(* ===== verification/Parser.v ===== *)
(** * The parser of nlohmann's json

    [class parser] and [json_sax_dom_parser] of src/shared/nlohmann/json.hpp, as [json::parse] runs
    them on a [std::string]: [sax_parse_internal] is a loop with a stack of [states] instead of a
    recursion, and the events it raises build the value. [json_sax_dom_parser] keeps pointers into
    the value under construction ([ref_stack]); here the stack holds the open containers themselves,
    which join the container around them when they are closed, so each frame is what its pointer
    shows. The number of a floating-point literal ([strtod] and the check for infinities) is a
    parameter, since the values of the model have no such numbers. *)

From Stdlib Require Import ZArith Lia List Bool Ascii String.
From stdpp Require Import base gmap strings list.
From S2P Require Import Prelude.
From S2P Require Import Cpp.
From S2P Require Import Json.
From S2P Require Import Lexer.

Open Scope string_scope.

(** ** [json_sax_dom_parser] *)

(** An open array, or an open object with the key its next value is assigned to
    ([object_element]), which [key] sets before every value. *)
Inductive frame :=
| FArray (l : list json)
| FObject (m : list (string * json)) (object_element : string).

Record dom := mkDom { ref_stack : list frame; root : json }.

Definition handle_value (v : json) (d : dom) : dom :=
  match ref_stack d with
  | [] => mkDom [] v
  | FArray l :: fs => mkDom (FArray (l ++ [v]) :: fs) (root d)
  | FObject m k :: fs => mkDom (FObject (insert_member k v m) k :: fs) (root d)
  end.

Definition start_object (d : dom) : dom := mkDom (FObject [] "" :: ref_stack d) (root d).
Definition start_array (d : dom) : dom := mkDom (FArray [] :: ref_stack d) (root d).

(** [operator[]] adds a null at a new key. *)
Definition key (k : string) (d : dom) : dom :=
  match ref_stack d with
  | FObject m _ :: fs =>
      mkDom (FObject (match member k m with Some _ => m | None => insert_member k JNull m end) k :: fs) (root d)
  | _ => d
  end.

(** [end_object] and [end_array]. *)
Definition close (f : frame) : json := match f with FArray l => JArr l | FObject m _ => JObj m end.

Definition end_container (d : dom) : dom :=
  match ref_stack d with
  | f :: fs => handle_value (close f) (mkDom fs (root d))
  | [] => d
  end.

(** ** [class parser] *)

(** The stack of [states], [true] for an array, its back first; the lexer is what is left of the
    text. *)
Record parser := mkParser {
  states : list bool;
  skip_to_state_evaluation : bool;
  last_token : token_type;
  input : string;
  sax : dom
}.

Definition get_token (p : parser) : parser :=
  let '(t, rest) := scan false (input p) in
  mkParser (states p) (skip_to_state_evaluation p) t rest (sax p).

Definition event (f : dom -> dom) (p : parser) : parser :=
  mkParser (states p) (skip_to_state_evaluation p) (last_token p) (input p) (f (sax p)).

Definition set_states (st : list bool) (skip : bool) (p : parser) : parser :=
  mkParser st skip (last_token p) (input p) (sax p).

(** What a part of the loop's body does: it falls through with a value handled, continues with
    the next round, returns, or throws. *)
Inductive outcome :=
| Value (p : parser)
| Continue (p : parser)
| Return (p : parser)
| Raise (e : exn).

(** A key and the separator after it, [None] when one of them is missing. *)
Definition object_key (p : parser) : option parser :=
  match last_token p with
  | value_string k =>
      let p := get_token (event (key k) p) in
      match last_token p with name_separator => Some p | _ => None end
  | _ => None
  end.

Section Parser.
Context (float_value : string -> result json).

(** The switch on [last_token]. *)
Definition parse_value (p : parser) : outcome :=
  match last_token p with
  | begin_object =>
      let p := get_token (event start_object p) in
      match last_token p with
      | end_object => Value (event end_container p)
      | _ =>
          match object_key p with
          | Some p => Continue (get_token (set_states (false :: states p) (skip_to_state_evaluation p) p))
          | None => Raise parse_error
          end
      end
  | begin_array =>
      let p := get_token (event start_array p) in
      match last_token p with
      | end_array => Value (event end_container p)
      | _ => Continue (set_states (true :: states p) (skip_to_state_evaluation p) p)
      end
  | value_float text =>
      match float_value text with Ok v => Value (event (handle_value v) p) | Throw e => Raise e end
  | literal_false => Value (event (handle_value (JBool false)) p)
  | literal_null => Value (event (handle_value JNull) p)
  | literal_true => Value (event (handle_value (JBool true)) p)
  | value_integer z | value_unsigned z => Value (event (handle_value (JNum z)) p)
  | value_string s => Value (event (handle_value (JStr s)) p)
  | scan_error | _ => Raise parse_error
  end.

(** The evaluation of the state once a value was parsed. *)
Definition evaluate_state (p : parser) : outcome :=
  match states p with
  | [] => Return p
  | true :: st =>
      let p := get_token p in
      match last_token p with
      | value_separator => Continue (get_token p)
      | end_array => Continue (set_states st true (event end_container p))
      | _ => Raise parse_error
      end
  | false :: st =>
      let p := get_token p in
      match last_token p with
      | value_separator =>
          match object_key (get_token p) with
          | Some p => Continue (get_token p)
          | None => Raise parse_error
          end
      | end_object => Continue (set_states st true (event end_container p))
      | _ => Raise parse_error
      end
  end.

(** A round of the loop. *)
Definition round (p : parser) : outcome :=
  if skip_to_state_evaluation p then evaluate_state (set_states (states p) false p)
  else match parse_value p with Value p => evaluate_state p | o => o end.

Fixpoint sax_parse_internal (fuel : nat) (p : parser) : option (result parser) :=
  match fuel with
  | O => None
  | S fuel =>
      match round p with
      | Continue p => sax_parse_internal fuel p
      | Value p | Return p => Some (Ok p)
      | Raise e => Some (Throw e)
      end
  end.

(** The constructor reads the first token. *)
Definition start_parser (s : string) : parser :=
  let '(t, rest) := scan true s in mkParser [] false t rest (mkDom [] JNull).

(** [parser::parse] with [strict]: nothing may follow the value. *)
Definition finish (r : result parser) : result json :=
  match r with
  | Ok p => match last_token (get_token p) with end_of_input => Ok (root (sax p)) | _ => Throw parse_error end
  | Throw e => Throw e
  end.

(** [json::parse]. The fuel is enough for every text ([parse_total]). *)
Definition parse_text (s : string) : result json :=
  match sax_parse_internal (String.length s + 2) (start_parser s) with
  | Some r => finish r
  | None => Throw undefined
  end.

(** ** The loop ends *)

(** The rounds left: every round but the last reads a token, and a token that is not the end of
    the input or an error takes a character. *)
Definition stuck (t : token_type) : bool := match t with end_of_input | scan_error => true | _ => false end.

Definition measure (p : parser) : nat :=
  String.length (input p) +
  (if skip_to_state_evaluation p then 1 else if stuck (last_token p) then 0 else 1).

Lemma get_token_measure (p : parser) :
  (if stuck (last_token (get_token p)) then String.length (input (get_token p)) <= String.length (input p)
   else String.length (input (get_token p)) < String.length (input p))%nat.
Proof.
  unfold get_token. pose proof (scan_length false (input p)) as H.
  destruct (scan false (input p)) as [t rest]; cbn in *. destruct (stuck t) eqn:E; [lia|].
  destruct H as [H|[[->| ->] _]]; easy.
Qed.

Lemma get_token_states (p : parser) :
  states (get_token p) = states p /\ skip_to_state_evaluation (get_token p) = skip_to_state_evaluation p /\
  sax (get_token p) = sax p.
Proof. unfold get_token. now destruct (scan _ _). Qed.

Lemma object_key_input (p p' : parser) : object_key p = Some p' ->
  (String.length (input p') < String.length (input p))%nat /\
  states p' = states p /\ skip_to_state_evaluation p' = skip_to_state_evaluation p.
Proof.
  unfold object_key. destruct (last_token p) as [| | |k| | | | | | | | | | |]; try easy.
  pose proof (get_token_measure (event (key k) p)) as H.
  destruct (get_token_states (event (key k) p)) as (S1 & S2 & _).
  destruct (last_token (get_token _)); try easy. intros [= <-]. now rewrite S1, S2.
Qed.

Lemma get_token_le (p : parser) : (String.length (input (get_token p)) <= String.length (input p))%nat.
Proof. pose proof (get_token_measure p). destruct (stuck _); lia. Qed.

Lemma measure_get_token (p : parser) : skip_to_state_evaluation p = false ->
  (measure (get_token p) <= String.length (input p))%nat.
Proof.
  intros S. unfold measure. destruct (get_token_states p) as (_ & -> & _). rewrite S.
  pose proof (get_token_measure p). destruct (stuck _); lia.
Qed.

Lemma evaluate_measure (p p' : parser) : skip_to_state_evaluation p = false ->
  evaluate_state p = Continue p' -> (measure p' <= String.length (input p))%nat.
Proof.
  intros S. unfold evaluate_state. pose proof (get_token_measure p) as G.
  destruct (get_token_states p) as (_ & S' & _). rewrite S in S'.
  destruct (states p) as [|[] st]; [easy|..]; destruct (last_token (get_token p)) eqn:L; try easy;
    cbn [stuck] in G.
  - intros [= <-]. unfold measure. cbn. lia.
  - intros [= <-]. pose proof (measure_get_token _ S'). lia.
  - intros [= <-]. unfold measure. cbn. lia.
  - destruct (object_key (get_token (get_token p))) as [q|] eqn:K; [|easy]. intros [= <-].
    apply object_key_input in K as (K & _ & Sk).
    destruct (get_token_states (get_token p)) as (_ & S2 & _).
    pose proof (get_token_le (get_token p)). pose proof (measure_get_token q ltac:(congruence)). lia.
Qed.

(** A value is handled within the text left, or the loop goes on behind the token. *)
Lemma parse_value_measure (p : parser) : skip_to_state_evaluation p = false ->
  match parse_value p with
  | Value p' => skip_to_state_evaluation p' = false /\ (String.length (input p') < measure p)%nat
  | Continue p' => (measure p' < measure p)%nat
  | _ => True
  end.
Proof.
  intros S. unfold parse_value, measure at 1 3. rewrite S.
  destruct (last_token p) eqn:L; cbn [stuck]; try exact I; try (cbn; split; [exact S | lia]).
  - destruct (float_value text); [cbn; split; [exact S | lia] | exact I].
  - set (q := event start_array p). destruct (get_token_states q) as (_ & S' & _).
    change (skip_to_state_evaluation q) with (skip_to_state_evaluation p) in S'. rewrite S in S'.
    pose proof (get_token_le q) as G. pose proof (measure_get_token q S) as M.
    change (input q) with (input p) in *. unfold measure in M |- *. rewrite S' in M.
    destruct (last_token (get_token q)) eqn:L'; cbn [set_states event states skip_to_state_evaluation last_token input] in *;
      rewrite ?S', ?L' in *; cbn [stuck] in *; try (split; [reflexivity|]); lia.
  - set (q := event start_object p). destruct (get_token_states q) as (_ & S' & _).
    change (skip_to_state_evaluation q) with (skip_to_state_evaluation p) in S'. rewrite S in S'.
    pose proof (get_token_le q) as G. change (input q) with (input p) in *.
    assert (D : forall r, object_key (get_token q) = Some r ->
      (measure (get_token (set_states (false :: states r) (skip_to_state_evaluation r) r)) < String.length (input p) + 1)%nat).
    { intros r K. apply object_key_input in K as (K & _ & Sk).
      set (u := set_states _ _ r). pose proof (measure_get_token u) as M.
      cbn in M. rewrite Sk, S' in M. specialize (M eq_refl). lia. }
    destruct (last_token (get_token q)) eqn:L'; try (cbn; split; [exact S' | lia]);
      (destruct (object_key (get_token q)) as [r|]; [exact (D r eq_refl) | exact I]).
Qed.

Lemma round_measure (p p' : parser) : round p = Continue p' -> (measure p' < measure p)%nat.
Proof.
  unfold round. destruct (skip_to_state_evaluation p) eqn:S.
  - intros H%evaluate_measure; [|reflexivity]. unfold measure at 2. rewrite S. cbn in H. lia.
  - pose proof (parse_value_measure p S) as V. destruct (parse_value p) as [q|q|q|e]; try easy.
    + intros H%evaluate_measure; [lia | easy].
    + now intros [= <-].
Qed.

Lemma sax_parse_total (fuel : nat) (p : parser) : (measure p < fuel)%nat ->
  exists r, sax_parse_internal fuel p = Some r.
Proof.
  revert p; induction fuel as [|fuel IH]; intros p H; [lia|]. cbn [sax_parse_internal].
  destruct (round p) as [q|q|q|e] eqn:E; eauto. apply IH. apply round_measure in E. lia.
Qed.

Lemma start_measure (s : string) : (measure (start_parser s) < String.length s + 2)%nat.
Proof.
  unfold start_parser. pose proof (scan_length true s) as H.
  destruct (scan true s) as [t rest]; unfold measure; cbn in *. destruct (stuck t); lia.
Qed.
End Parser.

######

### Exercise instructions
Nothing but an exact copy of the lines from the start of the entries through the line containing "(** An open" belongs in the response.

### Task answer
(* ===== verification/Parser.v ===== *)
(** * The parser of nlohmann's json

    [class parser] and [json_sax_dom_parser] of src/shared/nlohmann/json.hpp, as [json::parse] runs
    them on a [std::string]: [sax_parse_internal] is a loop with a stack of [states] instead of a
    recursion, and the events it raises build the value. [json_sax_dom_parser] keeps pointers into
    the value under construction ([ref_stack]); here the stack holds the open containers themselves,
    which join the container around them when they are closed, so each frame is what its pointer
    shows. The number of a floating-point literal ([strtod] and the check for infinities) is a
    parameter, since the values of the model have no such numbers. *)

From Stdlib Require Import ZArith Lia List Bool Ascii String.
From stdpp Require Import base gmap strings list.
From S2P Require Import Prelude.
From S2P Require Import Cpp.
From S2P Require Import Json.
From S2P Require Import Lexer.

Open Scope string_scope.

(** ** [json_sax_dom_parser] *)

(** An open array, or an open object with the key its next value is assigned to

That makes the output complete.